Mais, pour ne parler ici que du règne minéral, le grand altérateur, le seul minéralisateur primitif est donc le feu ; le soufre, le foie de soufre, l’arsenic et tous les sels ne sont que ses instruments : toute minéralisation n’est qu’une altération par division, dissolution, volatilisation, précipitation, etc.

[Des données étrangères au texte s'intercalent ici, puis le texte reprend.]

(** Writing [v] at the address [p]. *)
Definition poke s (p : Z) (v : bytes) : res (st E) :=
  m ← of_option (mstore (mem s) p v); Ret (set_hp s (Heap m (h_blk (hp s)))).

(** ** Error handling and allocators *)

Definition set_bson_err_handler (func : Z) s : Z * st E :=
  (err_handler s, St (hp s) func (oid_fuzz_func s) (oid_inc_func s) (incr s) (fuzz s) (env s)).

(** "BSON error." *)
Definition builder_msg : bytes := [66; 83; 79; 78; 32; 101; 114; 114; 111; 114; 46].
Definition bson_builder_error (b : bson) s : st E :=
  if err_handler s =? 0 then s else set_env s (call_handler (err_handler s) builder_msg (env s)).

(** The handler is called and the process ends, whatever it did. *)
Definition bson_fatal_msg (ok : bool) s : res (st E) := if ok then Ret s else Raise.
Definition bson_fatal (ok : bool) s : res (st E) := bson_fatal_msg ok s.

Definition bson_malloc (size : Z) s : res (Z * st E) :=
  match malloc (hp s) (u64 size) with
  | Some (p, h) => s ← bson_fatal_msg true (set_hp s h); Ret (p, s)
  | None => s ← bson_fatal_msg false s; Ret (NULL, s)
  end.

(** realloc of NULL is malloc; of a pointer that is no live block, undefined. *)
Definition bson_realloc (ptr size : Z) s : res (Z * st E) :=
  if bool_decide (ptr = NULL \/ is_Some (h_blk (hp s) !! ptr)) then
    match realloc (hp s) ptr (u64 size) with
    | Some (p, h) => s ← bson_fatal_msg true (set_hp s h); Ret (p, s)
    | None => s ← bson_fatal_msg false s; Ret (NULL, s)
    end
  else Undef.

Definition bson_free (ptr : Z) s : res (st E) := h ← free (hp s) ptr; Ret (set_hp s h).

(** ** Reading the size *)

(** An int in memory. *)
Definition load_int s (p : Z) : res Z := v ← of_option (mload (mem s) p 4); Ret (i32 (le_dec v)).
Definition load_int64 s (p : Z) : res Z := v ← of_option (mload (mem s) p 8); Ret (i64 (le_dec v)).

Definition bson_finished_data_size (p : Z) s : res Z := load_int s p.

Definition _bson_zero : bson :=
  Bson NULL NULL 0 0 0 (replicate STACK_LEN (Some 0)) 0 0 StackNull 0.
Lemma read_scalar_ok i k v :
  holds m (it_cur i) (header (vtype v) k ++ enc_value v) -> nozero k -> readable v ->
  Z.of_nat (length (enc_value v)) < 2 ^ 30 ->
  read_scalar m i (vtype v) = Ret (if is_doc v then None else Some v).
Proof.
  intros Hel Hk Hv Hb. pose proof (vtype_range v) as Hr.
  assert (Hty : in_s 8 (vtype v)) by (unfold in_s; lia).
  pose proof (elem_type i k _ _ Hel Hty) as Ht.
  assert (Hval := elem_value i k _ _ Hel Hk). pose proof (elem_holds i k _ _ Hel) as Hh.
  set (q := it_cur i + 2 + Z.of_nat (length k)) in *.
  assert (Hh0 : holds m q (enc_value v ++ [])) by by rewrite app_nil_r.
  destruct v as [z|t|t|t|ty t| |o|w|z| |p o|z|j t|z|a l]; cbn [vtype enc_value readable is_doc] in *;
    [..|by destruct a]; unfold read_scalar, bson_iterator_string, bson_iterator_code, bson_iterator_oid,
      bson_iterator_bool, bson_iterator_date, bson_iterator_int, bson_iterator_long,
      bson_iterator_timestamp, bson_iterator_regex, bson_iterator_regex_opts;
    try (rewrite Ht, !bind_Ret_l);
    cbn [Z.eqb Pos.eqb orb BSON_DOUBLE BSON_STRING BSON_SYMBOL BSON_CODE BSON_BINDATA BSON_UNDEFINED BSON_OID
         BSON_BOOL BSON_DATE BSON_NULL BSON_REGEX BSON_INT BSON_TIMESTAMP BSON_LONG BSON_OBJECT BSON_ARRAY
         BSON_EOO BSON_CODEWSCOPE BSON_DBREF]; try done.
  - unfold bson_iterator_double_raw. rewrite Hval, bind_Ret_l, (double_ok _ _ _ Hh0) by done. done.
  - rewrite Hval, bind_Ret_l, (read_text_ok _ _ Hh) by done. done.
  - rewrite Hval, bind_Ret_l, (read_text_ok _ _ Hh) by done. done.
  - rewrite Hval, !bind_Ret_l, (read_text_ok _ _ Hh) by done. done.
  - by apply (read_bin_ok i k ty t).
  - rewrite Hval, bind_Ret_l. unfold holds in Hh. rewrite Hv in Hh. by rewrite Hh.
  - unfold bson_iterator_bool_raw. rewrite Hval, bind_Ret_l. apply holds_cons in Hh as [Hc _].
    unfold load_char. rewrite Hc. by destruct w.
  - unfold bson_iterator_long_raw. rewrite Hval, bind_Ret_l, (long_ok _ _ _ Hh0) by done. done.
  - destruct Hv as [Hp Ho]. rewrite Hval, !bind_Ret_l. apply holds_app in Hh as [Hh1 Hh2].
    rewrite (c_string_ok _ _ Hh1 Hp), bind_Ret_l, (strlen_ok _ _ Hh1 Hp), !bind_Ret_l.
    rewrite length_app in Hh2. cbn [length] in Hh2.
    replace (q + Z.of_nat (length p) + 1) with (q + Z.of_nat (length p + 1)) by lia.
    by rewrite (c_string_ok _ _ Hh2 Ho).
  - unfold bson_iterator_int_raw. rewrite Hval, bind_Ret_l, (int_ok _ _ _ Hh0) by done. done.
  - destruct Hv as [Hj Hz]. rewrite Hval, bind_Ret_l.
    pose proof (int_ok _ _ _ Hh Hj) as H1. apply holds_app in Hh as [_ Hh2].
    rewrite le_enc_length in Hh2. change (Z.of_nat 4) with 4 in Hh2.
    assert (Hh3 : holds m (q + 4) (le_enc 4 t ++ [])) by by rewrite app_nil_r.
    pose proof (int_ok _ _ _ Hh3 Hz) as H2.
    destruct (load_le m q 4); try discriminate H1. destruct (load_le m (q + 4) 4); try discriminate H2.
    rewrite !bind_Ret_l in *. injection H1 as ->. injection H2 as ->. done.
  - unfold bson_iterator_long_raw. rewrite Hval, bind_Ret_l, (long_ok _ _ _ Hh0) by done. done.
Qed.
Lemma flat_length kvs : length (flat kvs) = (2 * length kvs)%nat.
Proof. unfold flat. induction kvs as [|kv kvs IH]; [done|]. cbn [map concat length app]. rewrite IH. lia. Qed.

Lemma tolstring_app (front : list lval) x rest i : i = Z.of_nat (length front) + 1 ->
  lua_tolstring (front ++ LStr x :: rest) i = Some x.
Proof.
  intros ->. unfold lua_tolstring, index2adr. destruct (Z.ltb_spec 0 (Z.of_nat (length front) + 1)); [|lia].
  replace (Z.to_nat (Z.of_nat (length front) + 1 - 1)) with (length front) by lia.
  by rewrite list_lookup_middle.
Qed.

Lemma pair_loop_ok src dst kvs : forall front xs i s,
  Z.of_nat (length front) + 1 = 2 * i + src -> Z.of_nat (length xs) = 2 * i + dst ->
  args_are xs s -> Z.of_nat (length xs + 2 * length kvs) <= redis_argc s ->
  exists s', pair_loop (length kvs) (front ++ map LStr (flat kvs)) i src dst s = Ret s' /\
    args_are (xs ++ flat kvs) s' /\ redis_argc s' = redis_argc s /\ os s' = os s.
Proof.
  induction kvs as [|[k v] kvs IH]; intros front xs i s Hf Hx Hs Hn.
  { exists s. cbn. by rewrite app_nil_r. }
  cbn [length] in Hn. cbn [pair_loop length].
  change (flat ((k, v) :: kvs)) with (k :: v :: flat kvs). cbn [map].
  rewrite (tolstring_app front k _ (2 * i + src)) by lia. rewrite <- Hx.
  destruct (put_arg_next xs k s Hs) as (s1 & Hp1 & Hs1 & Hn1 & Ho1); [lia|]. rewrite Hp1, bind_Ret_l.
  replace (Z.of_nat (length xs) + 1) with (Z.of_nat (length (xs ++ [k]))) by (rewrite length_app; cbn; lia).
  change (front ++ LStr k :: LStr v :: map LStr (flat kvs)) with (front ++ [LStr k] ++ LStr v :: map LStr (flat kvs)).
  rewrite (app_assoc front), tolstring_app by (rewrite length_app; cbn; lia).
  destruct (put_arg_next (xs ++ [k]) v s1 Hs1) as (s2 & Hp2 & Hs2 & Hn2 & Ho2); [rewrite length_app; cbn; lia|].
  rewrite Hp2, bind_Ret_l.
  change ((front ++ [LStr k]) ++ LStr v :: map LStr (flat kvs)) with ((front ++ [LStr k]) ++ [LStr v] ++ map LStr (flat kvs)).
  rewrite (app_assoc (front ++ [LStr k])).
  destruct (IH ((front ++ [LStr k]) ++ [LStr v]) ((xs ++ [k]) ++ [v]) (i + 1) s2) as (s3 & Hp3 & Hs3 & Hn3 & Ho3);
    [rewrite !length_app; cbn; lia..|done|rewrite !length_app; cbn; lia|].
  exists s3. rewrite Hp3. rewrite <- !app_assoc in Hs3. split_and!; (done || congruence).
Qed.

Lemma read_args_ok xs : forall r1 r2,
  read_args (length xs) (map arg_ptr xs ++ r1) (map arg_len xs ++ r2) = Ret xs.
Proof.
  induction xs as [|x xs IH]; intros r1 r2; [done|]. cbn.
  rewrite Z.leb_refl, IH, bind_Ret_l, Nat2Z.id. by rewrite firstn_all.
Qed.

Lemma leave_ok xs s : args_are xs s -> args_ok (leave s).
Proof.
  intros (r1 & r2 & H1 & H2 & H3 & H4 & H5 & H6 & H7). right.
  exists (map expire (map arg_ptr xs ++ r1)), (map expire (map arg_len xs ++ r2)). cbn.
  rewrite !lookup_fmap, H4, H5, !length_map, !length_app, !length_map. cbn.
  split_and!; (done || lia).
Qed.

Lemma command_argv_ok c xs s r v e : args_are xs s ->
  rd_command_argv c xs (os s) = (Some r, e) -> getCallback_push_reply LUA_MINSTACK r = Ret v ->
  exists s', command_argv c (Z.of_nat (length xs)) s = Ret ([v], s') /\ args_ok s' /\ os s' = e.
Proof.
  intros Hs He Hv. pose proof Hs as (r1 & r2 & _ & _ & _ & H4 & H5 & _). unfold command_argv, finish.
  rewrite H4, H5. cbn [of_option]. rewrite !bind_Ret_l, Nat2Z.id, read_args_ok, bind_Ret_l, He. cbn [finish].
  rewrite Hv, !bind_Ret_l. eexists. split; [reflexivity|]. split; [|done]. by apply (leave_ok xs (set_os s e)).
Qed.

Lemma half_double (n : nat) : Z.to_nat (2 * Z.of_nat n / 2) = n.
Proof. rewrite Z.mul_comm, Z.div_mul by lia. lia. Qed.
Lemma half_odd (n : nat) : Z.to_nat ((2 * Z.of_nat n + 1) / 2) = n.
Proof. rewrite Z.mul_comm, Z.div_add_l by lia. change (1 / 2) with 0. lia. Qed.

Lemma lmset_ok c kvs s r v e : args_ok s -> c <> 0 ->
  rd_command_argv c (MSET :: flat kvs) (os s) = (Some r, e) -> getCallback_push_reply LUA_MINSTACK r = Ret v ->
  exists s', lmset (LLight c :: map LStr (flat kvs)) s = Ret ([v], s') /\ args_ok s' /\ os s' = e.
Proof.
  intros Hs Hc He Hv. unfold lmset. set (L := LLight c :: map LStr (flat kvs)). change (lua_touserdata L 1) with c.
  destruct (Z.eqb_spec c 0); [done|].
  assert (Htop : lua_gettop L = 2 * Z.of_nat (length kvs) + 1)
    by (unfold lua_gettop, L; cbn [length]; rewrite length_map, flat_length; lia).
  rewrite Htop. destruct (grow_args_ok (2 * Z.of_nat (length kvs) + 1) s Hs) as (s1 & Hg & Hs1 & Hn1 & Ho1); [lia|].
  rewrite Hg, bind_Ret_l. destruct (put_arg_next [] MSET s1 Hs1) as (s2 & Hp & Hs2 & Hn2 & Ho2); [cbn; lia|].
  change (Z.of_nat (length ([] : list bytes))) with 0 in Hp. rewrite Hp, bind_Ret_l.
  rewrite Z.add_simpl_r, half_double.
  destruct (pair_loop_ok 2 1 kvs [LLight c] [MSET] 0 s2) as (s3 & Hl & Hs3 & _ & Ho3); [done|done|done|cbn [length]; lia|].
  cbn [app] in Hl. fold L in Hl. rewrite Hl, bind_Ret_l.
  replace (2 * Z.of_nat (length kvs) + 1) with (Z.of_nat (length ([MSET] ++ flat kvs)))
    by (rewrite length_app, flat_length; cbn [length]; lia).
  apply (command_argv_ok c _ s3 r v e Hs3); [|done]. by rewrite Ho3, Ho2, Ho1.
Qed.

Lemma lhmset_ok c key kvs s r v e : args_ok s -> c <> 0 ->
  rd_command_argv c (HMSET :: key :: flat kvs) (os s) = (Some r, e) -> getCallback_push_reply LUA_MINSTACK r = Ret v ->
  exists s', lhmset (LLight c :: LStr key :: map LStr (flat kvs)) s = Ret ([v], s') /\ args_ok s' /\ os s' = e.
Proof.
  intros Hs Hc He Hv. unfold lhmset. set (L := LLight c :: LStr key :: map LStr (flat kvs)).
  change (lua_touserdata L 1) with c. destruct (Z.eqb_spec c 0); [done|].
  assert (Htop : lua_gettop L = 2 * Z.of_nat (length kvs) + 1 + 1)
    by (unfold lua_gettop, L; cbn [length]; rewrite length_map, flat_length; lia).
  rewrite Htop. replace ((2 * Z.of_nat (length kvs) + 1 + 1) mod 2) with 0
    by (replace (2 * Z.of_nat (length kvs) + 1 + 1) with ((Z.of_nat (length kvs) + 1) * 2) by lia; by rewrite Z.mod_mul).
  cbn [Z.eqb negb].
  destruct (grow_args_ok (2 * Z.of_nat (length kvs) + 1 + 1) s Hs) as (s1 & Hg & Hs1 & Hn1 & Ho1); [lia|].
  rewrite Hg, bind_Ret_l. change (lua_tolstring L 2) with (Some key).
  destruct (put_arg_next [] HMSET s1 Hs1) as (s2 & Hp & Hs2 & Hn2 & Ho2); [cbn; lia|].
  change (Z.of_nat (length ([] : list bytes))) with 0 in Hp. cbv iota. rewrite Hp, bind_Ret_l.
  destruct (put_arg_next [HMSET] key s2 Hs2) as (s3 & Hp3 & Hs3 & Hn3 & Ho3); [cbn [length]; lia|].
  change (Z.of_nat (length [HMSET])) with 1 in Hp3. rewrite Hp3, bind_Ret_l, Z.add_simpl_r, half_odd.
  destruct (pair_loop_ok 3 2 kvs [LLight c; LStr key] [HMSET; key] 0 s3) as (s4 & Hl & Hs4 & _ & Ho4);
    [done|done|done|cbn [length]; lia|].
  cbn [app] in Hl. fold L in Hl. rewrite Hl, bind_Ret_l.
  replace (2 * Z.of_nat (length kvs) + 1 + 1) with (Z.of_nat (length ([HMSET; key] ++ flat kvs)))
    by (rewrite length_app, flat_length; cbn [length]; lia).
  apply (command_argv_ok c _ s4 r v e Hs4); [|done]. by rewrite Ho4, Ho3, Ho2, Ho1.
Qed.
End Args.

(** C30.  MSET and HMSET send exactly the command of their arguments, however many
    there are and whatever earlier calls left in the static arrays: the
    command's name, the key of HMSET, then keys and values in order, with the
    lengths of the Lua strings.  The reply is returned, and the arrays are
    ready for the next call. *)
Theorem mset_command {F : LuaFmt} {E : Type} {H : Hiredis E} {A : ArrayMalloc} {AOk : ArrayMallocOk A} c kvs (s : st E) :
  args_ok s -> c <> 0 ->
  (forall r v e, rd_command_argv c (MSET :: flat kvs) (os s) = (Some r, e) -> getCallback_push_reply LUA_MINSTACK r = Ret v ->
    exists s', lmset (LLight c :: map LStr (flat kvs)) s = Ret ([v], s') /\ args_ok s' /\ os s' = e) /\
  (forall key r v e, rd_command_argv c (HMSET :: key :: flat kvs) (os s) = (Some r, e) -> getCallback_push_reply LUA_MINSTACK r = Ret v ->
    exists s', lhmset (LLight c :: LStr key :: map LStr (flat kvs)) s = Ret ([v], s') /\ args_ok s' /\ os s' = e).
Proof. intros Hs Hc. split; intros; [by eapply lmset_ok|by eapply lhmset_ok]. Qed.

(** A connection that answers with the number of the arguments. *)
Definition ExHiredis : Hiredis (list (list bytes)) :=
  {| rd_connect := fun _ _ e => ((1, true), e); rd_free := fun _ e => e; rd_command := fun _ _ _ e => (None, e);
     rd_command_argv := fun _ args e => (Some (RInt (Z.of_nat (length args))), args :: e) |}.
Definition ExArrays : ArrayMalloc := {| array_malloc := fun h _ => Some (fresh ({[0]} ∪ dom h)) |}.
Definition ExArraysOk : ArrayMallocOk ExArrays.
Proof.
  constructor; [|by eauto]. intros h n p [= <-]. pose proof (is_fresh ({[0]} ∪ dom h)) as Hf. split.
  - intros H0. apply Hf. set_solver.
  - apply not_elem_of_dom. set_solver.
Qed.

Lemma mset_command_witness :
  (forall r v e, @rd_command_argv _ ExHiredis 1 (MSET :: flat [([97], [98])]) [] = (Some r, e) -> getCallback_push_reply LUA_MINSTACK r = Ret v ->
    exists s', @lmset NoFmt _ ExHiredis ExArrays (LLight 1 :: map LStr (flat [([97], [98])])) (St ∅ 0 0 0 []) = Ret ([v], s') /\
      args_ok s' /\ os s' = e) /\
  (forall key r v e, @rd_command_argv _ ExHiredis 1 (HMSET :: key :: flat [([97], [98])]) [] = (Some r, e) ->
    getCallback_push_reply LUA_MINSTACK r = Ret v ->
    exists s', @lhmset NoFmt _ ExHiredis ExArrays (LLight 1 :: LStr key :: map LStr (flat [([97], [98])])) (St ∅ 0 0 0 [])
      = Ret ([v], s') /\ args_ok s' /\ os s' = e).
Proof.
  apply (@mset_command NoFmt _ ExHiredis ExArrays ExArraysOk 1 [([97], [98])] (St ∅ 0 0 0 [])).
  - left. repeat split.
  - discriminate.
Defined.

(** ** Edges *)

(** A key without a value: the last pointer of the command was never stored. *)
Example mset_odd_undefined : @lmset NoFmt _ ExHiredis ExArrays [LLight 1; LStr [97]] (St ∅ 0 0 0 []) = Undef.
Proof. vm_compute. reflexivity. Qed.
(** A file system: the files, the file of descriptor 3 and standard output, the time. *)
Record ex_os := ExOs { ex_files : gmap bytes bytes; ex_fd : bytes; ex_out : bytes; ex_now : Z }.
Definition ExLogOs : LogOs ex_os :=
  {| lg_time := ex_now;
     lg_gettimeofday := fun e => (ex_now e, 0);
     lg_localtime := fun t => Some (Tm 100 0 1 0 (t / 60 mod 60) (t mod 60));
     lg_rename := fun a b e => ExOs (<[b := default [] (ex_files e !! a)]> (delete a (ex_files e))) (ex_fd e) (ex_out e) (ex_now e + 1);
     lg_open := fun p trunc e => (3, ExOs (if trunc : bool then <[p := []]> (ex_files e) else ex_files e) p (ex_out e) (ex_now e));
     lg_dup2 := fun fd _ e => (1, ExOs (ex_files e) (ex_fd e) (ex_fd e) (ex_now e));
     lg_close := fun _ e => e;
     lg_strerror := fun _ => [];
     lg_stdout := fun t e => ExOs (<[ex_out e := default [] (ex_files e !! ex_out e) ++ t]> (ex_files e)) (ex_fd e) (ex_out e) (ex_now e);
     lg_fopen := fun _ e => (0, e);
     lg_fclose := fun _ e => e;
     lg_fprint := fun _ _ e => e |}.
Definition ExLogOk : @LogOsOk _ ExLogOs.
Proof.
  refine {| lg_files := ex_files; lg_out := fun e => Some (ex_out e); lg_may := fun _ _ => True |}.
  - intros a b x e Ha _ _. cbn. rewrite Ha. done.
  - intros p e _. eexists 3, _. cbn. done.
  - intros t p x e [= <-] Hp. cbn. rewrite Hp. done.
Defined.

(** A file of the name l in the directory d, with a maximum of one line, and four calls: a
    file of three lines is renamed. *)
Definition ex_log : st ex_os :=
  St (-1) 0 0 (Rotating 1 0 1 (lit "l") (lit "d")) init_rotating (ExOs {[lit "l" := []]} [] (lit "l") 0).
Definition ex_calls : list (Z * bytes) := [(2, lit "a"); (0, lit "b"); (2, lit "c"); (3, lit "d")].
Definition no_line (n : Z) : bytes := [].

Lemma log_no_loss_witness :
  exists s' lines old' cur', @log_all _ ExLogOs no_line 1 ex_calls ex_log = Ret s' /\
    Forall2 (fun c line => is_line (fst c) (snd c) line) ex_calls lines /\ @log_inv _ ExLogOs ExLogOk s' old' cur' /\
    concat (map snd old') ++ cur' = concat (map snd ([] : list (bytes * list bytes))) ++ [] ++ lines.
Proof.
  apply (@log_no_loss _ ExLogOs ExLogOk no_line 1 ex_calls ex_log [] []).
  - constructor; cbn; unfold INT_MAX; (lia || done).
  - assert (Hc : forall t, exists d, @lg_localtime _ ExLogOs t = Some d /\ date_ok d).
    { intros t. eexists. split; [reflexivity|]. unfold date_ok, INT_MIN, INT_MAX. cbn. lia. }
    assert (Hstep : forall (c : Z * bytes) s rest s1, @log_print _ ExLogOs no_line 1 (fst c) (snd c) (Z.of_nat (length (snd c))) s = Ret s1 ->
      @smooth _ ExLogOs ExLogOk s -> 0 <= fst c <= 5 -> enabled s (fst c) = true ->
      @all_smooth _ ExLogOs ExLogOk no_line 1 rest s1 -> @all_smooth _ ExLogOs ExLogOk no_line 1 (c :: rest) s).
    { intros [level text] s rest s1 H1 H2 H3 H4 H5. cbn [fst snd] in *.
      refine (conj H2 (conj H3 (conj H4 _))). intros s' Hs'. rewrite H1 in Hs'. by injection Hs' as <-. }
    unfold ex_calls. eapply Hstep; [vm_compute; reflexivity|split; [exact Hc|cbn; lia]|cbn; lia|reflexivity|].
    eapply Hstep; [vm_compute; reflexivity|split; [exact Hc|cbn; lia]|cbn; lia|reflexivity|].
    eapply Hstep; [vm_compute; reflexivity|split; [exact Hc|]|cbn; lia|reflexivity|].
    { intros _. do 2 eexists. split; [reflexivity|]. split; [vm_compute; reflexivity|]. split; [vm_compute; reflexivity|].
      split; exact I. }
    eapply Hstep; [vm_compute; reflexivity|split; [exact Hc|cbn; lia]|cbn; lia|reflexivity|]. exact I.
Defined.

(** Two rotations within a second: the second one replaces the file of the first, whose
    lines are nowhere any more. *)
Definition StillOs : LogOs ex_os :=
  {| lg_time := ex_now; lg_gettimeofday := @lg_gettimeofday _ ExLogOs; lg_localtime := @lg_localtime _ ExLogOs;
     lg_rename := fun a b e => ExOs (<[b := default [] (ex_files e !! a)]> (delete a (ex_files e))) (ex_fd e) (ex_out e) (ex_now e);
     lg_open := @lg_open _ ExLogOs; lg_dup2 := @lg_dup2 _ ExLogOs; lg_close := @lg_close _ ExLogOs; lg_strerror := @lg_strerror _ ExLogOs;
     lg_stdout := @lg_stdout _ ExLogOs; lg_fopen := @lg_fopen _ ExLogOs; lg_fclose := @lg_fclose _ ExLogOs; lg_fprint := @lg_fprint _ ExLogOs |}.
Example same_second_overwrites :
  let line c := lit "[2000-01-01 00:00:00.000000][LOG]" ++ c ++ [10] in
  match @log_all _ StillOs no_line 1 (map (fun c => (LOG, [c])) (lit "abcdef")) ex_log with
  | Ret s => ex_files (os s) = {[lit "l" := line (lit "f"); lit "d/l_2000_01_01_00_00_00" := line (lit "c") ++ line (lit "d") ++ line (lit "e")]}
  | _ => False
  end.
Proof. by vm_compute. Qed.

(** ** A rotation that fails *)

Section Failure.
Context {E : Type} {OS : LogOs E} (file_line : Z -> bytes).
Implicit Types s : st E.

Definition clock_ok : Prop := forall t, exists d, lg_localtime t = Some d /\ date_ok d.
Definition paths_fit (r : rotating) : Prop := forall t d, lg_localtime t = Some d -> exists p, rotated_path r d = Ret p.

(** The line a call prints at an environment, and that it is what was printed. *)
Definition line_at (e : E) (level : Z) (text : bytes) : res bytes :=
  let '(sec, usec) := lg_gettimeofday e in tm ← of_option (lg_localtime sec); log_line tm usec level text.
Definition said (level : Z) (text : bytes) (e e' : E) : Prop :=
  exists line, line_at e level text = Ret line /\ e' = lg_stdout line e.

Ainsi les minéraux ont pu être altérés de toutes manières, tant par le mélange des matières passives dont ils sont composés que par la combinaison de ces puissances animées par le feu, qui les ont plus ou moins travaillés, et quelquefois au point de les avoir presque dénaturés.

Mais pourquoi, me dira-t-on, cette minéralisation qui, selon vous, n’est qu’une altération, se porte-t-elle plus généralement sur les matières métalliques que sur les matières terreuses ? De quelle cause, en un mot, ferez-vous dépendre ce rapport si marqué entre le minéralisateur et le métal ? Je répondrai que, comme le feu primitif a exercé toute sa puissance sur les matières qu’il a vitrifiées, il les a dès lors mises hors d’atteinte aux petites actions particulières que le feu peut exercer encore par le moyen des sels sur les matières qui ne se sont pas trouvées assez fixes pour subir la vitrification ; que toutes les substances métalliques, sans même en excepter celle de l’or, étant susceptibles d’être sublimées par l’action du feu, elles se sont séparées de la masse des matières fixes qui se vitrifiaient ; que ces vapeurs métalliques, reléguées dans l’atmosphère tant qu’a duré l’excessive chaleur du globe, en sont ensuite descendues et ont rempli les fentes du quartz et autres cavités de la roche vitreuse et que, par conséquent, ces matières métalliques ayant évité par leur fuite et leur sublimation la plus grande action du feu, il n’est pas étonnant qu’elles ne puissent éprouver aucune altération par l’action secondaire de la petite portion particulière du feu contenu dans les sels ; tandis que les substances calcaires, n’ayant été produites que les dernières et n’ayant pas subi l’action du feu primitif, sont, par cette raison, très susceptibles d’altération par l’action de nos feux et par le foie de soufre dans lequel la substance du feu est réunie avec l’alcali.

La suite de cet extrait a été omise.